"Everybody Knows" Is Not a Credible Source on Immigrant Health Care

I’m on a “mythbusting bender” of sorts this weekend. Talk to some people, and they’ll tell you with a straight face that our poor health outcomes as a nation are related to how many immigrants we have. Immigration, we’re told, is to blame for skyrocketing costs and “over-inflating” the number of uninsured number we usually cite. Look into the numbers, though, and surprise – this “everybody knows” theory is blown to smithereens.
Look, sometimes clear falsehoods go unchallenged because people like you and me just don’t know enough. For example, a while back, I compare US health outcomes (good for infrequent but costly interventions, mediocre overall, and terrible for preventable illness) to Canadian health outcomes (pretty good on the costly stuff, very good over all, very good for preventable illness), and a number of commenters jumped on to say you can’t compare Canada and the U.S. because we have more people crossing the border. The charitable folks meant we were a melting pot. The uncharitable folks meant Canada is more “monochromatic,” shall we say (those comments were deleted, per the site policy). Now what I should have done was spend some hours researching this. I didn’t, and that’s my bad.
Luckily, the American Journal of Public Health did my job for me. Looking at the health expenditure data for immigrants and comparing it to that for American-born patients, an article printed in the most recent issue found that, “that immigrants’ medical costs averaged about 14% to 20% less than those who were US born.”
Now you might jump to the conclusion that this is because the immigrant population is disproportionately uninsured or might have complications getting insurance because of their status, and that they’re just not showing up at the hospital or doctor’s office. First, this would make them, basically, a miracle segment of the population. Your health conditions don’t disappear because you don’t have insurance, and the uninsured generally have higher per-head costs than the insured for the simple fact that if they forgo care, they ultimately have to get much more expensive treatment and interventions later on. Second, it turns out these lower cost rations are true even when the person is fully insured. In fact, try this jaw-dropping statistic out for size: “Approximately 44% of recent immigrants and 63% of established immigrants were fully insured over the 12-month period analyzed.” That makes them more at-risk – the national average for everybody is 84% with coverage – but a far cry from the “freeloading” caricature of the talking points. (Keep in mind that this data was collected in 2003 and 2004, when there was still a 5-year waiting period for legal immigrants with “green cards” for Medicaid, SCHIP and other federal health services. The recent expansion of SCHIP did away with that description.)

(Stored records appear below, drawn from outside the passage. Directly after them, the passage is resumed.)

Lemma velocity_buckets_of_day_divisor_witness :
  exists out,
    calculate_velocity_metrics tx_scenario hour_ns None = Ok out
    /\ In (KStr "a", 3600000000000%Z) (map fst out).
Proof.
  destruct (velocity_buckets_of_day_divisor tx_scenario hour_ns
              [Str "a"; Str "a"; Str "b"; Str "a"]
              [Time 0; Time 1000; Time 3600000000000; Time 3700000000000]
              (nums [1; 2; 3; 4]) (nums [5; -3; 0; 7])
              [Some 0; Some 1000; Some 3600000000000; Some 3700000000000]%Z
              [Fin 5; Fin (-3); Fin 0; Fin 7]
              eq_refl eq_refl eq_refl eq_refl eq_refl eq_refl)
    as (out & Hout & Hk).
  - exists 24%Z. reflexivity.
  - exists out. split; [exact Hout|].
    apply Hk. exists 3%nat, (Str "a"), 3700000000000%Z.
    repeat split; reflexivity.
Defined.

(** *** Counting *)

Lemma datetime_present (dates : Series) :
  forall ts, to_datetime_values dates = Ok ts ->
             map is_some ts = map present dates.
Proof.
  unfold to_datetime_values.
  induction dates as [|d dates IH]; intros ts H.
  - inversion H. reflexivity.
  - apply map_result_cons_inv in H. destruct H as (y & v' & -> & Hy & H).
    cbn [map]. f_equal; [|now apply IH].
    destruct d; inversion Hy; reflexivity.
Qed.

Lemma keyed_present_zip (cust : Series) :
  forall (dates tid : Series) (bins : list (option Z)),
    map is_some bins = map present dates ->
    keyed_present (zip_keys (map key_of_cell cust) bins) tid
    = complete_rows cust dates tid.
Proof.
  unfold keyed_present, complete_rows, zip_keys.
  induction cust as [|c cust IH]; intros dates tid bins H; [reflexivity|].
  destruct dates as [|d dates]; destruct bins as [|b bins]; try discriminate.
  - reflexivity.
  - destruct tid as [|x tid]; [reflexivity|].
    cbn [map] in H. inversion H as [[Hb Hrest]].
    pose proof (IH dates tid bins Hrest) as IH'.
    cbn [map combine filter fst snd].
    destruct c, b, d; try discriminate Hb;
      cbn [key_of_cell present andb]; destruct (present x);
      cbn [List.length]; try f_equal; exact IH'.
Qed.

(** X12.  Summed over the rows of the velocity frame, the transaction
    counts are the number of transactions that have a customer, a date
    and a transaction id: each of them is counted in exactly one row. *)
Theorem velocity_counts_total (data : DataFrame) (time_window : positive)
  (cust dates tid amt : Series) (ts : list (option Z)) (av : list float64) :
  well_formed data = true ->
  lookup "customer_id" (columns data) = Some cust ->
  lookup "transaction_date" (columns data) = Some dates ->
  lookup "transaction_id" (columns data) = Some tid ->
  lookup "amount" (columns data) = Some amt ->
  to_datetime_values dates = Ok ts ->
  to_numeric amt = Ok av ->
  exists out,
    calculate_velocity_metrics data time_window None = Ok out
    /\ list_sum (map velocity_count out) = complete_rows cust dates tid.
Proof.
  intros Hwf Hc Hd Ht Ha Hts Hav. eexists. split.
  { unfold calculate_velocity_metrics. cbn [truthy bind].
    exact (velocity_groupby_ok data time_window _ _ _ _ _ _ Hc Hd Ht Ha Hts Hav). }
  rewrite map_map. unfold velocity_count. cbn [fst snd].
  rewrite (groupby_counts_total (pair_compare key_compare Z.compare)
             canonical_pair pair_compare_eq pair_compare_refl
             pair_compare_antisym pair_compare_trans
             _ (velocity_keys_good time_window cust ts) tid).
  - unfold velocity_keys. apply keyed_present_zip.
    rewrite grouper_bins_some. now apply datetime_present.
  - unfold velocity_keys, zip_keys.
    rewrite length_map, length_combine, length_map, grouper_bins_length.
    unfold to_datetime_values in Hts.
    rewrite (map_result_length _ _ _ Hts).
    rewrite (well_formed_lookup data _ _ Hwf Hc).
    rewrite (well_formed_lookup data _ _ Hwf Hd).
    rewrite (well_formed_lookup data _ _ Hwf Ht). lia.
Qed.

Lemma velocity_counts_total_witness :
  exists out,
    calculate_velocity_metrics tx_scenario hour_ns None = Ok out
    /\ list_sum (map velocity_count out) = 4%nat.
Proof.
  destruct (velocity_counts_total tx_scenario hour_ns
              [Str "a"; Str "a"; Str "b"; Str "a"]
              [Time 0; Time 1000; Time 3600000000000; Time 3700000000000]
              (nums [1; 2; 3; 4]) (nums [5; -3; 0; 7])
              [Some 0; Some 1000; Some 3600000000000; Some 3700000000000]%Z
              [Fin 5; Fin (-3); Fin 0; Fin 7]
              eq_refl eq_refl eq_refl eq_refl eq_refl eq_refl eq_refl)
    as (out & Hout & Hsum).
  exists out. split; [exact Hout|]. rewrite Hsum. reflexivity.
Defined.

(** *** The amount filter *)

Lemma take_mask_length_eq {A B : Type} (m : list bool) :
  forall (l1 : list A) (l2 : list B),
    List.length l1 = List.length l2 ->
    List.length (take_mask m l1) = List.length (take_mask m l2).
Proof.
  induction m as [|b m IH]; intros l1 l2 H; [reflexivity|].
  destruct l1, l2; try discriminate; [reflexivity|].
  cbn [take_mask]. injection H as H.
  destruct b; cbn [List.length]; [f_equal|]; now apply IH.
Qed.

Lemma filtered_groupby (data : DataFrame) (w : positive)
  (cust dates tid amt : Series) (ts : list (option Z)) (av : list float64)
  (m : list bool) :
  lookup "customer_id" (columns data) = Some cust ->
  lookup "transaction_date" (columns data) = Some dates ->
  lookup "transaction_id" (columns data) = Some tid ->
  lookup "amount" (columns data) = Some amt ->
  to_datetime_values dates = Ok ts ->
  to_numeric amt = Ok av ->
  velocity_groupby (getitem_mask data m) w
  = Ok (map (fun g =>
               (fst g,
                (count (take_mask (snd g) (take_mask m tid)),
                 sum (take_mask (snd g) (take_mask m av)),
                 mean (take_mask (snd g) (take_mask m av)))))
            (groupby (pair_compare key_compare Z.compare)
                     (velocity_keys w (take_mask m cust) (take_mask m ts)))).
Proof.
  intros Hc Hd Ht Ha Hts Hav.
  apply (velocity_groupby_ok (getitem_mask data m) w
           (take_mask m cust) (take_mask m dates) (take_mask m tid)
           (take_mask m amt)).
  - now rewrite lookup_getitem_mask, Hc.
  - now rewrite lookup_getitem_mask, Hd.
  - now rewrite lookup_getitem_mask, Ht.
  - now rewrite lookup_getitem_mask, Ha.
  - now apply map_result_take_mask.
  - now apply map_result_take_mask.
Qed.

So that’s all immigrants, but what about the undocumented? New England Journal of Medicine has the answers in an article a few years back: “In a study from the RAND Corporation, researchers estimated that undocumented adult immigrants, who make up about 3.2% of the population, account for only about 1.5% of U.S. medical costs.” In case it’s not obvious, that means undocumented workers also make up less of our health care costs. And though there are variances state by state, undocumented workers make up about 20% of the uninsured – meaning that half of those who are in this country to work, even if they don’t have the right paperwork, do have some form of health coverage.
Immigrants as a group have often been America’s scapegoats – and I say this as an Irish-American who 100 years ago would have been told he “need not apply” for jobs. But we’re going to have to find someone else to pick on for our high-cost, underperforming health care system. The evidence doesn’t support it.